Norwich Union/Mintel research 2005 state the main reasons for doing equity release are, in order:
- House improvement
- Holiday
- Insufficient income
- Debt repayment
- Assisting family
- Buying a car
- Healthcare
- IHT planning (Inheritance Tax)
THE ALTERNATIVES TO EQUITY RELEASE
There are various ways of increasing pensioner’s income levels:
- Claiming benefits available
- Grants
- Cutting living costs
- Dip into savings
- Downsizing
- Asking family
WHAT TYPES OF SCHEMES ARE THERE?
There are two forms of Equity Release, these are:
Lifetime Mortgages
You take a loan secured on your home and continue to own it. There are currently two types of Lifetime Mortgage.
With access to the latest sourcing systems let us tell you, without any commitment & FOR FREE, how much you can raise on your property -- enquiries@youretirementstrategies.co.uk
Interest Only Mortgage
Rolled Up Interest
For interest only mortgages you pay the interest on a monthly basis. The mortgage is redeemed when the house is sold (downsizing or entering a care home) or if you die.
Interest rates can be fixed or variable. Some plans, called Home Income Plans provide an income from the money released by purchasing an annuity.
A rolled up interest loan is where you pay no interest on the mortgage taken out. Again when the property is sold the mortgage is repaid. The amount you can borrow can grow quickly especially if you take out a lump sum at the start.
Some lifetime mortgages can include a shared appreciation element. This means you agree with the lender that they can have a share in any increase in the value of the home when it is sold.
Home Reversion Schemes
With a reversion scheme you sell part, or all, of the property to a reversion company, bank or insurance company. The price is usually between 20% and 50% of the current value depending on age. You will normally be paid less than the value of your home, typically between 35% and 60% because they cannot resell the property until death or entry into a care home. The house will revert back to the lender if you go into a care home
The reversion company provides an income and / or a lump sum and a guarantee that you stay in the property completely rent free for as long as you live or until the property is sold.
The minimum age for reversion schemes is usually higher than for lifetime mortgages.

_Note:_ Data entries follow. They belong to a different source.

(** * HealthCare_System: the symptom checker's front end

    A shallow embedding of the TypeScript sources

    - the [Index] page, second document of
      [src/frontend/src/pages/NotFound.tsx] (module [Index]): the form
      handler [handleSubmit] and the urgency badge its result feeds;
    - the [History] page, [src/unnamed/part_001] (module [History]):
      [safeDateFromDoc], what the callback of [items.map] extracts from
      an item, and [handleDelete];
    - [lib/api], [src/unnamed/part_002] (module [Api]): [fetchHistory]
      and [deleteHistory].

    The data these functions handle comes from [response.json()] and is
    [any] at run time, so it is modelled by the run-time values of the
    language (module [Js]): property reads, truthiness, [Array.isArray],
    string conversion and the exceptions they raise are written out.

    What belongs to the host (numbers and their printing, [Date], the
    text of engine-made error messages, the build-time environment) is
    collected in the class [Host]; definitions and theorems are generic
    in it, and [Sample.host] is a small host to run them on.

    Strings: a [string] stands for the JavaScript string with the same
    code units.  [trim], [toUpperCase] and [toLowerCase] are the
    language's on code units below 128; a statement whose truth depends
    on that restriction carries [isAscii]. *)

From Stdlib Require Import String Ascii List ZArith Bool Arith Lia.
From Stdlib Require Import DecimalString.
Import ListNotations.
Local Open Scope string_scope.
Local Open Scope list_scope.

Set Warnings "-register-all".
Lemma listed_occurs (names : list string) (name : string) :
  In name names → occurs name (listed names).
Proof.
  induction names as [| x [| y names] IH].
  - intros [].
  - intros [-> | []]. exists "", "".
    change (name = name +:+ ""). by rewrite string_app_nil_r.
  - intros [-> | Hin].
    + exists "", (", " +:+ listed (y :: names)). reflexivity.
    + destruct (IH Hin) as (before & after & Heq).
      exists (x +:+ ", " +:+ before), after.
      change (listed (x :: y :: names))
        with (x +:+ ", " +:+ listed (y :: names)).
      by rewrite Heq, !string_app_assoc.
Qed.

Lemma roles_message_names (rs : list string) (r : string) :
  In r rs → occurs r ("Required roles: " +:+ join ", " rs).
Proof.
  intros Hin. rewrite join_listed.
  destruct (listed_occurs rs r Hin) as (before & after & ->).
  exists ("Required roles: " +:+ before), after.
  by rewrite !string_app_assoc.
Qed.

End Checks.

(** ** Decorated targets *)

Section Decorators.

Lemma apply_Auth_public options target :
  meta_public (apply_Auth options target) = meta_public target.
Proof.
  unfold apply_Auth.
  destruct (opt_roles options) as [roles |];
    destruct (opt_claim options) as [claim |];
    destruct (opt_claims options) as [claims |];
    repeat match goal with
           | |- context [(0 <? length ?l)%nat] =>
               destruct (0 <? length l)%nat
           end; reflexivity.
Qed.

Lemma apply_decorator_public d target :
  meta_public (apply_decorator d target)
  = match d with Public => Some true | _ => meta_public target end.
Proof. destruct d; try reflexivity. apply apply_Auth_public. Qed.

One of the main differences between reversion schemes and lifetime mortgages is that with reversion schemes any increase in the value of the house will go in full or part to the reversion company. With lifetime mortgages a rise in house prices is retained by you the owner.
TAX IMPLICATIONS AND EFFECTS ON STATE BENEFITS
There is no point raising money from your home if it merely results in a corresponding reduction in state benefit support. There is a range of benefits where entitlement is not affected by the income and / or capital generated by equity release, because they are not based on a means test but depends on satisfying conditions relating to National Insurance contributions, disability or other non-means tested criteria. There is however a full range of means–tested benefits which may be affected by equity release.

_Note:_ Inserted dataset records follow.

(** * Asthma monitoring backend: risk classifier, persistence and alerting

  A shallow embedding of the Python backend ([backend/app]):

  - [ml/predictor.py]: the [HealthPredictor] class, its primary
    (model-based) path, the rule-based fallback and the recommendation
    generator;
  - [database.py]: the three tables and the helper functions that write
    to them;
  - [routes/sensor_data.py]: the ingestion handler with its retention
    cleanup and deferred tasks, the latest-reading and the history
    endpoints.

  Conventions.  Python floats are idealised as rationals ([Q]); every
  comparison of the source is a comparison against the same decimal
  literal here.  A [datetime] is the number of microseconds elapsed since
  [datetime.min]; arithmetic that leaves the representable range raises
  [OverflowError] as in Python.  Code that can raise returns a value of
  [Exc]; [try]/[except Exception] is the combinator [try_except].  The
  fitted scaler and the trained model are external artefacts: they are
  fields of the [HealthPredictor] record and every theorem quantifies
  over them.  Database writes are assumed to succeed. *)

From Stdlib Require Import ZArith QArith Bool List String Ascii DecimalString Lia.
From Stdlib Require Import Sorted Permutation Lqa.
Import ListNotations.

Local Open Scope string_scope.

(** ** Python values, exceptions and comparisons *)

Module Py.

(** The exceptions that the modelled code can see.  [ExternalError]
    stands for any [Exception] raised inside the scaler or the model. *)
Inductive exn : Type :=
| IndexError
| ValueError
| OverflowError
| ExternalError (msg : string)
| HTTPException (status_code : Z) (detail : string).

Definition Exc (A : Type) : Type := (exn + A)%type.

Definition ret {A} (a : A) : Exc A := inr a.
Definition raise {A} (e : exn) : Exc A := inl e.

Definition bind {A B} (c : Exc A) (k : A -> Exc B) : Exc B :=
  match c with
  | inl e => inl e
  | inr a => k a
  end.

(** [try: body / except Exception as e: handler e] *)
Definition try_except {A} (body : Exc A) (handler : exn -> Exc A) : Exc A :=
  match body with
  | inl e => handler e
  | inr a => inr a
  end.

Definition raises {A} (c : Exc A) : Prop := exists e, c = inl e.
Definition returns {A} (c : Exc A) (a : A) : Prop := c = inr a.

(** [l[i]] for a non-negative index. *)
Definition getitem {A} (l : list A) (i : nat) : Exc A :=
  match nth_error l i with
  | Some a => ret a
  | None => raise IndexError
  end.

(** Comparison operators on floats. *)
Definition lt (x y : Q) : bool := negb (Qle_bool y x).
Definition gt (x y : Q) : bool := negb (Qle_bool x y).
Definition ge (x y : Q) : bool := Qle_bool y x.

(** Truthiness of a [str]: only the empty string is falsy. *)
Definition truthy (s : string) : bool :=
  match s with
  | EmptyString => false
  | String _ _ => true
  end.

End Py.

Import Py.

Declare Scope exc_scope.
Delimit Scope exc_scope with exc.
Notation "x <- c ;; k" := (bind c (fun x => k))
  (at level 61, c at next level, right associativity) : exc_scope.
Notation "a >? b" := (gt a b) (at level 70, no associativity) : exc_scope.
Notation "a <? b" := (lt a b) (at level 70, no associativity) : exc_scope.
Notation "a >=? b" := (ge a b) (at level 70, no associativity) : exc_scope.

(** ** [ml/predictor.py] *)

Module Predictor.

Local Open Scope Q_scope.
Local Open Scope exc_scope.

(** The [sensor_data] dictionary: the callers always build it with these
    five keys. *)
Record SensorData : Type := mkSensorData {
  heart_rate : Q;
  spo2 : Q;
  temperature : Q;
  humidity : Q;
  air_quality : Q
}.

(** A two-dimensional array: a list of rows. *)
Definition ndarray : Type := list (list Q).

(** [HealthPredictor]: the unpickled scaler and model.  Each call into
    them may raise. *)
Record HealthPredictor : Type := mkHealthPredictor {
  scaler_transform : ndarray -> Exc ndarray;
  model_predict_proba : ndarray -> Exc ndarray;
  model_predict : ndarray -> Exc (list Z)
}.

Definition risk_thresholds_low : Q := 0.33.
Definition risk_thresholds_moderate : Q := 0.66.

(** The tuple returned by [predict]. *)
Record Prediction : Type := mkPrediction {
  risk_level : string;
  risk_score : Q;
  confidence : Q;
  recommendations : list string
}.

Definition preprocess_data (self : HealthPredictor) (sensor_data : SensorData)
  : Exc ndarray :=
  let features :=
    [[heart_rate sensor_data; spo2 sensor_data; temperature sensor_data;
      humidity sensor_data; air_quality sensor_data]] in
  scaled_features <- scaler_transform self features ;;
  ret scaled_features.

(** [list.append] *)
Definition append (l : list string) (s : string) : list string := l ++ [s].

Definition _generate_recommendations (sensor_data : SensorData)
  (risk_level : string) : list string :=
  let recommendations := [] in
  let recommendations :=
    if heart_rate sensor_data >? 100 then
      append recommendations
        "⚠️ Elevated heart rate detected. Rest and monitor closely."
    else if heart_rate sensor_data <? 60 then
      append recommendations
        "⚠️ Low heart rate detected. Consult healthcare provider."
    else recommendations in
  let recommendations :=
    if spo2 sensor_data <? 95 then
      append recommendations
        "🚨 Low oxygen saturation. Seek immediate medical attention!"
    else if spo2 sensor_data <? 97 then
      append recommendations
        "⚠️ Oxygen levels slightly low. Monitor breathing."
    else recommendations in
  let recommendations :=
    if temperature sensor_data >? 37.8 then
      append recommendations
        "🌡️ Fever detected. Consider fever-reducing medication."
    else if temperature sensor_data <? 36.0 then
      append recommendations
        "🌡️ Low body temperature. Keep warm and monitor."
    else recommendations in
  let recommendations :=
    if air_quality sensor_data <? 70 then
      append recommendations
        "💨 Poor air quality. Improve ventilation or use air purifier."
    else recommendations in
  let recommendations :=
    if humidity sensor_data >? 70 then
      append recommendations
        "💧 High humidity. Use dehumidifier for comfort."
    else if humidity sensor_data <? 30 then
      append recommendations
        "💧 Low humidity. Consider using humidifier."
    else recommendations in
  let recommendations :=
    if String.eqb risk_level "High" then
      append recommendations
        "🚨 HIGH RISK: Contact healthcare provider immediately!"
    else if String.eqb risk_level "Moderate" then
      append recommendations
        "⚠️ MODERATE RISK: Monitor vitals every 15 minutes."
    else
      append recommendations
        "✅ All vitals within normal range. Continue monitoring." in
  match recommendations with
  | [] => ["✅ All vitals normal. Stay healthy!"]
  | _ :: _ => recommendations
  end.

(** The two counters of [_rule_based_prediction], as they stand when the
    function reaches its "Determine risk" step. *)
Definition _rule_based_counts (sensor_data : SensorData) : Z * Z :=
  let critical_count := 0%Z in
  let warning_count := 0%Z in
  let '(critical_count, warning_count) :=
    if (heart_rate sensor_data >? 100) || (heart_rate sensor_data <? 60)
    then ((critical_count + 1)%Z, warning_count)
    else if (heart_rate sensor_data >? 90) || (heart_rate sensor_data <? 65)
    then (critical_count, (warning_count + 1)%Z)
    else (critical_count, warning_count) in
  let '(critical_count, warning_count) :=
    if spo2 sensor_data <? 95
    then ((critical_count + 1)%Z, warning_count)
    else if spo2 sensor_data <? 97
    then (critical_count, (warning_count + 1)%Z)
    else (critical_count, warning_count) in
  let '(critical_count, warning_count) :=
    if (temperature sensor_data >? 37.8) || (temperature sensor_data <? 36.0)
    then ((critical_count + 1)%Z, warning_count)
    else if (temperature sensor_data >? 37.5) || (temperature sensor_data <? 36.2)
    then (critical_count, (warning_count + 1)%Z)
    else (critical_count, warning_count) in
  let '(critical_count, warning_count) :=
    if air_quality sensor_data <? 50
    then ((critical_count + 1)%Z, warning_count)
    else if air_quality sensor_data <? 70
    then (critical_count, (warning_count + 1)%Z)
    else (critical_count, warning_count) in
  (critical_count, warning_count).

Definition _rule_based_prediction (sensor_data : SensorData) : Prediction :=
  let '(critical_count, warning_count) := _rule_based_counts sensor_data in
  let '(risk_level, risk_score) :=
    if (critical_count >=? 2)%Z then ("High", 0.8)
    else if (critical_count >=? 1)%Z || (warning_count >=? 2)%Z
    then ("Moderate", 0.5)
    else ("Low", 0.2) in
  let confidence := 0.75 in
  let recommendations := _generate_recommendations sensor_data risk_level in
  mkPrediction risk_level risk_score confidence recommendations.

(** [np.max] of a one-dimensional array. *)
Definition np_max (a : list Q) : Exc Q :=
  match a with
  | [] => raise ValueError
  | x :: xs => ret (fold_left (fun m y => if Qle_bool m y then y else m) xs x)
  end.

(** The body of the [try] block of [predict]. *)
Definition predict_try (self : HealthPredictor) (sensor_data : SensorData)
  : Exc Prediction :=
  X <- preprocess_data self sensor_data ;;
  probas <- model_predict_proba self X ;;
  proba <- getitem probas 0 ;;
  predictions <- model_predict self X ;;
  prediction <- getitem predictions 0 ;;
  p0 <- getitem proba 0 ;;
  p1 <- getitem proba 1 ;;
  p2 <- getitem proba 2 ;;
  let risk_score := p0 * 0.0 + p1 * 0.5 + p2 * 1.0 in
  let risk_level :=
    if (prediction =? 2)%Z || (risk_score >=? risk_thresholds_moderate)
    then "High"
    else if (prediction =? 1)%Z || (risk_score >=? risk_thresholds_low)
    then "Moderate"
    else "Low" in
  confidence <- np_max proba ;;
  let recommendations := _generate_recommendations sensor_data risk_level in
  ret (mkPrediction risk_level risk_score confidence recommendations).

As this area is a very complicated area we will provide, free of charge a report, individual to your needs, on benefit entitlements, tax allowances, local authority grants and the effect of equity release schemes on means tested benefits. The report is prepared by a company called Fintal and is backed by the Council of Mortgage Lenders.
The report will meet all the requirements of the current FSA legalisation. It ensures client benefit income is maximised, and enables us to present clients with options for consideration.
SAFE HOME INCOME PLANS (SHIP) GUARANTEE
SHIP is a company supported by the leading providers of home income and equity release plans. It was launched in 1991 and is dedicated entirely to the protection of plan holders and provision of safe home income and equity release plans.
All participating companies are pledged to the SHIP code of practice.
- The members of SHIP agree to provide fair, simple and complete presentation of their plans. The benefits, obligations, variables and limitations must clearly be set out in their literature, including all costs which the applicant has to bear in setting up the plan, the position on moving, the tax situation and the effect of changes in house values.
- The client’s legal work will always be performed by the solicitor of his or her choice. In all cases, prior to the completion of the plan the solicitor will be required to sign a certificate to the effect that the scheme has been explained to the client.
- The SHIP certificate will clearly state the main cost to the householder’s assets and estate e.g. how the loan amount will change, or whether part or all of the property is being sold.
- All SHIP plans carry a ‘no negative equity’ guarantee i.e. you will never owe more than the value of your home.
The evolving market
As explained above, the market for regulated equity release products seems to be diversifying. Some providers have reported their customers' average age is falling and income increasing, with equity release being used for more “ lifestyle” purposes. Others report that equity is being used increasingly to settle outstanding debts and pay for care costs.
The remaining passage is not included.